Agh. It's kind of mechanism our brain uses. As soon as we achieve something, we give us a little indulgence and sooner or later we break our goals.
For example, I managed to remove 9 kg since July (almost 20 pounds) and after that I ended breaking my diet and stopping the exercising when the anxiety went down a bit. The good thing is that I got used to a smaller food intake, so I have kept the weight. But tomorrow I'm back in the gym after almost one month of medical checkings. Although that means I will have to eat more, at 138 I can't go down much more without losing the ability to sit without a cushion.
My first habit to kill was this one: Untrain myself from what my mother engraved in my mind. Moms may be one of the main culprits of being fat (check Cracked for a good laugh). I was raised on "Clean the dish and lick it later, there are hungry kids in Africa and baby Jesus will cry". Etc Etc Etc. Every time I went out for lunch I would devour two dishes that were 150% of what I usually ate at home, with all the chips they always put and everything, because I was trained to think that If I did not do it I'd be insulting the cook. In the end I got used to read my stomach and stopping on time. Also, to ask the waiter to not put chips and replace them with salad.. think that now they are giving me smaller rations since I always leave half the dish empty.

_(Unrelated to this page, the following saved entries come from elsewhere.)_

(** ** A machine that computes *)
Definition demo_net : net simcard kheap :=
  set_clock (mkTimer 12345 100 [] procs0 worker_sig) (sim_net [2; 0; 0; 0; 0; 1] 0 []).
Definition demo : procfs simclock simcard :=
  mkProcfs 32768 vm0 demo_net (0, λ _, 0, 0%nat) dmesg_init (replicate (Z.to_nat 2048) 0) 0.

Lemma proc_file_reads_witness :
  wp (fd ← proc_open 1 (lit "uptime") 0; out ← reads [2; 5; 100] fd (replicate 128 0); proc_close fd ;; mret (fd, out))
    (λ r s', r = (2, str "123 seconds
") ∧ proc_pos s' = 0) demo.
Proof.
  apply (proc_file_reads 1 demo (str "uptime") 2 (numeral (u32 123) ++ str " seconds
") (pf_cmos demo) (lit "uptime") 0 [2; 5; 100] (replicate 128 0)).
  - split; [reflexivity|]. exists []. eexists. split; [reflexivity|constructor].
  - apply (pt_uptime 1 demo 123). reflexivity.
  - by apply lit_test.
  - vm_compute. split; discriminate.
  - repeat constructor; vm_compute; discriminate.
Defined.

(** What some reads of open files deliver, one descriptor after the other. *)
Definition delivered (m : M (procfs simclock simcard) (list Z)) : res (list Z) := r ← m demo; Ok (r : list Z * _).1.

(** The position is shared: a file opened while another is being read lacks its beginning. *)
Example proc_position_shared :
  delivered (a ← proc_open 1 (lit "version") 0; _ ← reads [3] a (replicate 64 0);
             b ← proc_open 1 (lit "uptime") 0; reads [64] b (replicate 64 0)) = Ok (str " seconds
").
Proof. vm_compute. reflexivity. Qed.
(** A position behind the end of the text wraps the count of what is left. *)
Example proc_position_overreads :
  delivered (a ← proc_open 1 (lit "version") 0; _ ← reads [14] a (replicate 64 0);
             b ← proc_open 1 (lit "uptime") 0; reads [8] b (replicate 64 0)) = Ok [0; 0; 0; 0; 0; 0; 0; 0].
Proof. vm_compute. reflexivity. Qed.
(** [n] blocks from [b] on are there; after them the file has no block or is read. *)
Lemma file_loop_spec v inode nos n fuel b done_ total buf :
  vol_ok v → 0 ≤ b → (∀ c, b ≤ c < b + Z.of_nat n → get_block junk v inode c = Ok (nos c) ∧ nos c ≠ 0 ∧ on_disk v (nos c)) →
  (n < fuel)%nat → 0 ≤ done_ ≤ total → total ≤ Z.of_nat (length buf) →
  (total - done_ ≤ Z.of_nat n * block_size v ∨ get_block junk v inode (b + Z.of_nat n) = Ok 0) →
  let k := Z.min (total - done_) (Z.of_nat n * block_size v) in
  read_loop junk fuel v inode b done_ total buf =
    Ok (done_ + k, take (Z.to_nat done_) buf ++ take (Z.to_nat k) (contents v nos b n) ++ drop (Z.to_nat (done_ + k)) buf).
Proof.
  intros Hv. destruct (spb_size v Hv) as [Ebs Hs].
  revert fuel b done_ buf. induction n as [|n IH]; intros fuel b done_ buf Hb Hnos Hf Hd Hbuf Hend k.
  - assert (k = 0) as -> by lia. rewrite Z.add_0_r, take_0, app_nil_l, take_drop.
    destruct fuel as [|fuel]; [lia|]. cbn [read_loop]. destruct (Z.ltb_spec done_ total); [|done].
    destruct Hend as [?|Hz]; [lia|]. rewrite Z.add_0_r in Hz. by rewrite Hz.
  - assert (0 ≤ Z.of_nat n * block_size v) as Hnn by (apply Z.mul_nonneg_nonneg; lia).
    destruct fuel as [|fuel]; [lia|]. cbn [read_loop]. destruct (Z.ltb_spec done_ total) as [Hlt|Hge]; cycle 1.
    { assert (k = 0) as -> by lia. by rewrite Z.add_0_r, take_0, app_nil_l, take_drop. }
    destruct (Hnos b ltac:(lia)) as (Hg & Hz & Hon). rewrite Hg. cbn [mbind res_bind].
    rewrite (proj2 (Z.eqb_neq _ 0)), read_block_spec by done. cbn [mbind res_bind].
    pose proof (block_length v _ Hv Hon) as Hbl.
    set (chunk := if block_size v <? total - done_ then block_size v else total - done_).
    assert (chunk = Z.min (total - done_) (block_size v)) as Ec by (unfold chunk; case_z; lia).
    rewrite memcpy_at_spec by (rewrite ?length_app; lia). cbn [mbind res_bind].
    rewrite take_app_le by lia.
    assert (length (take (Z.to_nat done_) buf ++ take (Z.to_nat chunk) (block v (nos b))) = Z.to_nat (done_ + chunk)) as Hlt2
      by (rewrite length_app, !length_take; lia).
    rewrite IH; try lia; cycle 1.
    { intros c Hc. apply Hnos. lia. } { rewrite !length_app, !length_take, length_drop. lia. }
    { replace (b + 1 + Z.of_nat n) with (b + Z.of_nat (S n)) by lia. destruct Hend; [left; lia|by right]. }
    set (k' := Z.min (total - (done_ + chunk)) (Z.of_nat n * block_size v)).
    assert (k = chunk + k') as -> by lia. rewrite Z.add_assoc. do 2 f_equal.
    set (A := take (Z.to_nat done_) buf) in *. set (B := take (Z.to_nat chunk) (block v (nos b))) in *.
    rewrite !(app_assoc A B). rewrite take_app_length' by lia. rewrite drop_app_ge by lia.
    rewrite Hlt2, drop_drop, <- app_assoc. f_equal. rewrite contents_S, app_assoc. unfold B.
    f_equal; [|f_equal; lia].
    destruct (decide (chunk = block_size v)) as [E|E].
    + rewrite (take_ge (block v (nos b))) by lia. rewrite take_app_ge by lia. do 2 f_equal. lia.
    + assert (k' = 0) as -> by lia. rewrite take_0, app_nil_r, Z.add_0_r. by rewrite take_app_le by lia.
Qed.

Lemma file_blocks_bound v inode nos cnt : vol_ok v → file_blocks v inode nos cnt → (Z.to_nat cnt < max_blocks v)%nat.
Proof.
  intros Hv [H0 Hb]. unfold max_blocks. assert (0 ≤ block_size v / 4) by (destruct (v_size v Hv) as [-> | [-> | ->]]; done).
  destruct (decide (cnt ≤ 12 + block_size v / 4)); [lia|].
  destruct (Hb (12 + block_size v / 4)) as (Hg & Hz & _); [lia|]. unfold get_block in Hg.
  rewrite (proj2 (Z.ltb_ge _ 12)), Z.ltb_irrefl in Hg by lia. injection Hg as Hg. by destruct Hz.
Qed.

Lemma file_blocks_layout v ino cnt :
  vol_ok v → mounted_from v → blocks_there v ino cnt →
  file_blocks v (mkInode (file_size v ino) (block_ptr v ino <$> seqZ 0 15)) (block_of v ino) cnt.
Proof.
  intros Hv Hm (Hc & Hind & Hb). rewrite <- (m_bs v Hm) in Hc. split; [lia|]. intros b Hr.
  split; [|by apply Hb]. apply get_block_layout; [done|done|lia|]. intros. apply Hind. lia.
Qed.
Lemma block_file_bytes v ino b :
  vol_ok v → mounted_from v → on_disk v (block_of v ino b) →
  block v (block_of v ino b) = file_byte v ino <$> seqZ (b * block_size v) (block_size v).
Proof.
  intros Hv Hm Hon. rewrite block_bytes by done. destruct (spb_size v Hv) as [E Hs]. unfold bytes_at.
  replace (b * block_size v) with (b * block_size v + 0) by lia.
  rewrite <- (Z.add_0_r (block_of v ino b * block_size v)), <- !(fmap_add_seqZ _ 0), <- !list_fmap_compose.
  apply list_fmap_ext. intros i j [-> Hj]%lookup_seqZ. unfold compose, file_byte. rewrite <- (m_bs v Hm).
  rewrite Z.add_0_l, (Z.add_comm (b * _)), Z.div_add, Z_mod_plus_full, Z.div_small, Z.mod_small by lia.
  by rewrite Z.add_0_l.
Qed.
Lemma contents_layout v ino b n :
  vol_ok v → mounted_from v → (∀ c, b ≤ c < b + Z.of_nat n → on_disk v (block_of v ino c)) →
  contents v (block_of v ino) b n = file_byte v ino <$> seqZ (b * block_size v) (Z.of_nat n * block_size v).
Proof.
  intros Hv Hm. destruct (spb_size v Hv) as [E Hs]. revert b. induction n as [|n IH]; intros b Hon; [done|].
  rewrite contents_S, block_file_bytes, IH by (done || intros; apply Hon; lia).
  replace (Z.of_nat (S n) * block_size v) with (block_size v + Z.of_nat n * block_size v) by lia.
  rewrite seqZ_app, fmap_app by nia. do 3 f_equal. lia.
Qed.

(** ** Directories and paths *)
Lemma find_entry_app name es es' :
  find_entry name (es ++ es') = if find_entry name es =? 0 then find_entry name es' else find_entry name es.
Proof.
  induction es as [|e es IH]; [done|]. cbn [app]. rewrite !find_entry_cons. case_decide as E; [|done].
  by rewrite (proj2 (Z.eqb_neq _ 0)) by apply E.
Qed.

(** Inode [ino] is a directory: its blocks are the entries [ess], block by block. *)
Definition dir_at v (ino : Z) (ess : list (list dirent)) : Prop :=
  inode_there v ino ∧ blocks_there v ino (Z.of_nat (length ess)) ∧
  file_size v ino = Z.of_nat (length ess) * d_block_size v ∧ file_size v ino < 2 ^ 32 ∧
  ∀ j es, ess !! j = Some es → Forall dirent_ok es ∧
    bytes_at v (block_of v ino (Z.of_nat j) * d_block_size v) (d_block_size v) = mjoin (enc_dirent <$> es).

Lemma lookup_loop_spec v inode nos name s l fuel b :
  vol_ok v → cstr name s → (length l < fuel)%nat → 0 ≤ b →
  i_size inode = (b + Z.of_nat (length l)) * block_size v → i_size inode < 2 ^ 32 →
  (∀ j es, l !! j = Some es → get_block junk v inode (b + Z.of_nat j) = Ok (nos (b + Z.of_nat j)) ∧
     nos (b + Z.of_nat j) ≠ 0 ∧ on_disk v (nos (b + Z.of_nat j)) ∧ Forall dirent_ok es ∧
     block v (nos (b + Z.of_nat j)) = mjoin (enc_dirent <$> es)) →
  lookup_loop junk fuel v inode b (b * block_size v) (Z.of_nat (length s)) name = Ok (find_entry s (mjoin l)).
Proof.
  intros Hv Hn. destruct (spb_size v Hv) as [Ebs Hs].
  revert fuel b. induction l as [|es l IH]; intros fuel b Hf Hb Hsz H32 Hl; cbn [length] in *.
  - destruct fuel as [|fuel]; [lia|]. cbn [lookup_loop]. by rewrite Hsz, Z.add_0_r, Z.ltb_irrefl.
  - assert (0 ≤ Z.of_nat (length l) * block_size v) as Hnn by (apply Z.mul_nonneg_nonneg; lia).
    destruct fuel as [|fuel]; [lia|]. cbn [lookup_loop]. rewrite (proj2 (Z.ltb_lt _ _)) by lia.
    destruct (Hl 0%nat es eq_refl) as (Hg & Hz & Hon & Hok & Hblk). rewrite Z.add_0_r in *.
    rewrite Hg. cbn [mbind res_bind]. rewrite (proj2 (Z.eqb_neq _ 0)), read_block_spec by done. cbn [mbind res_bind].
    pose proof (block_length v _ Hv Hon) as Hbl.
    assert (0 ≤ b * block_size v) by (apply Z.mul_nonneg_nonneg; lia).
    rewrite !(u32_small (i_size inode - b * block_size v)) by lia.
    assert ((if block_size v <? i_size inode - b * block_size v then block_size v else i_size inode - b * block_size v)
      = block_size v) as -> by (case_z; lia).
    pose proof (scan_dir_spec es (Z.to_nat (block_size v)) [] (drop (Z.to_nat (block_size v)) junk) name s Hn Hok) as Hscan.
    cbv zeta in Hscan. rewrite <- Hblk in Hscan. cbn [app length Nat.add] in Hscan. rewrite Hbl in Hscan.
    change (Z.of_nat 0) with 0 in Hscan. rewrite Hscan by lia. cbn [mbind res_bind mjoin list_join].
    fold (mjoin l). rewrite find_entry_app. destruct (Z.eqb_spec (find_entry s es) 0) as [Ez|Ez]; cbn [negb]; [|done].
    rewrite u32_small by lia. replace (b * block_size v + block_size v) with ((b + 1) * block_size v) by lia.
    apply IH; try lia. intros j es' Hj. replace (b + 1 + Z.of_nat j) with (b + Z.of_nat (S j)) by lia. by apply Hl.
Qed.
(* ===== verification/Syscall.v ===== *)
(** * System calls (src/src/syscall.c)

    The calls compose every component: the state [kernel] holds theirs, and a call is
    the component's operation on its part ([zoom]). Pointers from user programs are
    addresses in the memory of [Paging]; an object behind one is the list of bytes from
    there to the first address without a page ([user_bytes]), and what a call leaves
    in it is stored back through the page tables. The kernel's own tables are not in
    that memory. Calls that wait take what happens meanwhile as parameters. *)

From S2P Require Import Prelude KString Bytes Ring Pipe KMalloc BlockDev Fat12 FatDir Vga Ramfs Ports Idt Process Net NetProps.
From S2P Require Import Serial Keyboard Rtc Vfs VfsBackends Sched Signal Pmm Paging Vmem Elf.

Definition SYSCALL_MAX : Z := 47.
Definition MAX_USER_FD : Z := 8.

(** [return (uint32_t)-1] *)
Definition ERR : Z := u32 (-1).

(** ** Objects in user memory *)

(** The bytes from [v] up to the first unmapped address, at most [n]. *)
Fixpoint read_bytes (n : nat) (v : Z) (s : vm) : list Z :=
  match n with
  | O => []
  | S n' => match view s v with Some b => b :: read_bytes n' (v + 1) s | None => [] end
  end.
Definition user_bytes (v : Z) (s : vm) : list Z := read_bytes (Z.to_nat (2 ^ 32 - v)) v s.

(** What the calls use of a task beyond the scheduler's fields. *)
Record task_ext := mkExt { page_dir_phys : Z; t_cwd : list Z; t_argv : list Z; t_argc : Z }.
(** An entry of [ufd]. *)
Record ufd_t := mkUfd { u_name : list Z; u_open : Z; u_pos : Z }.

Section syscalls.
Context {DD : Type} `{Disk DD} {U : Type} `{Ports U} {C : Type} `{Ports C} {DN : Type} `{Nic DN}
  {K : Type} `{Allocator K}.

Record kernel := mkKernel {
  k_vm : vm; k_net : net DN K; k_vfs : vfs (backend DD); k_uart : U; k_com1 : bool; k_cmos : C;
  k_ext : list task_ext; k_load_buf : list Z; k_ufd : list ufd_t; k_tbuf : list Z }.

Definition set_vm (v : vm) (k : kernel) : kernel :=
  mkKernel v (k_net k) (k_vfs k) (k_uart k) (k_com1 k) (k_cmos k) (k_ext k) (k_load_buf k) (k_ufd k) (k_tbuf k).
Definition set_net (v : net DN K) (k : kernel) : kernel :=
  mkKernel (k_vm k) v (k_vfs k) (k_uart k) (k_com1 k) (k_cmos k) (k_ext k) (k_load_buf k) (k_ufd k) (k_tbuf k).
Definition set_vfs (v : vfs (backend DD)) (k : kernel) : kernel :=
  mkKernel (k_vm k) (k_net k) v (k_uart k) (k_com1 k) (k_cmos k) (k_ext k) (k_load_buf k) (k_ufd k) (k_tbuf k).
Definition set_uart (u : U) (b : bool) (k : kernel) : kernel :=
  mkKernel (k_vm k) (k_net k) (k_vfs k) u b (k_cmos k) (k_ext k) (k_load_buf k) (k_ufd k) (k_tbuf k).
Definition set_cmos (c : C) (k : kernel) : kernel :=
  mkKernel (k_vm k) (k_net k) (k_vfs k) (k_uart k) (k_com1 k) c (k_ext k) (k_load_buf k) (k_ufd k) (k_tbuf k).
Definition set_ext (l : list task_ext) (k : kernel) : kernel :=
  mkKernel (k_vm k) (k_net k) (k_vfs k) (k_uart k) (k_com1 k) (k_cmos k) l (k_load_buf k) (k_ufd k) (k_tbuf k).
Definition set_lbuf (l : list Z) (k : kernel) : kernel :=
  mkKernel (k_vm k) (k_net k) (k_vfs k) (k_uart k) (k_com1 k) (k_cmos k) (k_ext k) l (k_ufd k) (k_tbuf k).
Definition set_ufd (l : list ufd_t) (t : list Z) (k : kernel) : kernel :=
  mkKernel (k_vm k) (k_net k) (k_vfs k) (k_uart k) (k_com1 k) (k_cmos k) (k_ext k) (k_load_buf k) l t.
Definition set_k (k : kernel DD U C DN kheap) (s : shell) : shell :=
  mkShell k (s_users s) (s_log s) (s_mouse s) (s_fx s) (s_term s) (s_drives s) (s_offer s) (s_dns s) (kum_active s) (hostname s) (s_hist s) (total_mem_kb s).
Definition set_users (u : accounts) (s : shell) : shell :=
  mkShell (s_k s) u (s_log s) (s_mouse s) (s_fx s) (s_term s) (s_drives s) (s_offer s) (s_dns s) (kum_active s) (hostname s) (s_hist s) (total_mem_kb s).
Definition set_slog (l : dmesg) (s : shell) : shell :=
  mkShell (s_k s) (s_users s) l (s_mouse s) (s_fx s) (s_term s) (s_drives s) (s_offer s) (s_dns s) (kum_active s) (hostname s) (s_hist s) (total_mem_kb s).
Definition set_desk (m : mouse MD) (f : gfx) (t : gterm) (s : shell) : shell :=
  mkShell (s_k s) (s_users s) (s_log s) m f t (s_drives s) (s_offer s) (s_dns s) (kum_active s) (hostname s) (s_hist s) (total_mem_kb s).
Definition set_drives (d : list ata_drive_t) (s : shell) : shell :=
  mkShell (s_k s) (s_users s) (s_log s) (s_mouse s) (s_fx s) (s_term s) d (s_offer s) (s_dns s) (kum_active s) (hostname s) (s_hist s) (total_mem_kb s).
Definition set_clients (o : Z * Z * Z) (d : Z * Z) (s : shell) : shell :=
  mkShell (s_k s) (s_users s) (s_log s) (s_mouse s) (s_fx s) (s_term s) (s_drives s) o d (kum_active s) (hostname s) (s_hist s) (total_mem_kb s).
Definition set_kum (b : bool) (s : shell) : shell :=
  mkShell (s_k s) (s_users s) (s_log s) (s_mouse s) (s_fx s) (s_term s) (s_drives s) (s_offer s) (s_dns s) b (hostname s) (s_hist s) (total_mem_kb s).
Definition set_host (h : list Z) (s : shell) : shell :=
  mkShell (s_k s) (s_users s) (s_log s) (s_mouse s) (s_fx s) (s_term s) (s_drives s) (s_offer s) (s_dns s) (kum_active s) h (s_hist s) (total_mem_kb s).
Definition set_hist (h : hist) (s : shell) : shell :=
  mkShell (s_k s) (s_users s) (s_log s) (s_mouse s) (s_fx s) (s_term s) (s_drives s) (s_offer s) (s_dns s) (kum_active s) (hostname s) h (total_mem_kb s).
Definition set_mem_kb (n : Z) (s : shell) : shell :=
  mkShell (s_k s) (s_users s) (s_log s) (s_mouse s) (s_fx s) (s_term s) (s_drives s) (s_offer s) (s_dns s) (kum_active s) (hostname s) (s_hist s) n.

(** The components. *)
Definition in_k {A} : M (kernel DD U C DN kheap) A → M shell A := zoom s_k set_k.
Definition con_do {A} (m : M tty A) : M shell A := in_k (in_tty m).
Definition scr {A} (m : M vga A) : M shell A := con_do (on_vga m).
Definition in_gui {A} (m : M (gui (D := MD) (K := kheap)) A) : M shell A :=
  zoom (λ s, let t := term_dev (back (k_vfs (s_k s))) in
          mkGui (s_fx s) (s_term s) (t_vga t) (t_kb t) (s_mouse s) (clock (k_net (s_k s))))
    (λ g s, let k := s_k s in let b := back (k_vfs k) in
       set_desk (g_mouse g) (g_fx g) (g_term g)
         (set_k (set_net (Net.set_clock (g_timer g) (k_net k))
                  (set_vfs (set_back (mkBackend (ram b) (mem_open b) (fat b) (disk_open b) (mkTty (g_kb g) (g_vga g))) (k_vfs k)) k)) s)) m.
(** The log records of the DHCP client go to the serial line. *)
Definition in_dhcp {A} (m : M (dhcp DN U kheap) A) : M shell A :=
  zoom (λ s, let k := s_k s in let t := term_dev (back (k_vfs k)) in
          mkDhcp (k_net k) (mkSerial (k_uart k) (k_com1 k) (t_vga t)) (s_offer s).1.1 (s_offer s).1.2 (s_offer s).2)
    (λ d s, let k := s_k s in let b := back (k_vfs k) in let l := dlog d in
       set_clients (offered_ip d, offered_gw d, offered_dns d) (s_dns s)
         (set_k (set_net (dnet d) (set_uart (uart l) (com1_ready l)
                  (set_vfs (set_back (mkBackend (ram b) (mem_open b) (fat b) (disk_open b) (mkTty (t_kb (term_dev b)) (screen l))) (k_vfs k)) k))) s)) m.
Definition in_dns {A} (m : M (dns DN kheap) A) : M shell A :=
  zoom (λ s, mkDns (k_net (s_k s)) (s_dns s).1 (s_dns s).2)
    (λ d s, set_clients (s_offer s) (dns_server d, dns_id d) (set_k (set_net (ns_net d) (s_k s)) s)) m.
Definition query {A} (f : shell → res A) : M shell A := λ s, a ← f s; Ok (a, s).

The next one was... Fighting my mother again. She would stuff my work lunchbox with home biscuits, cakes, homemade muffins... When it has been four hours since you had breakfast and you still have three more until lunch, dieting is the last thing you think of. So every morning I would remove them and replace them with fruit.. The habit makes the monk, or so they say.
As Ronnie Coleman said, you can have a treat from time to time to kill the cravings.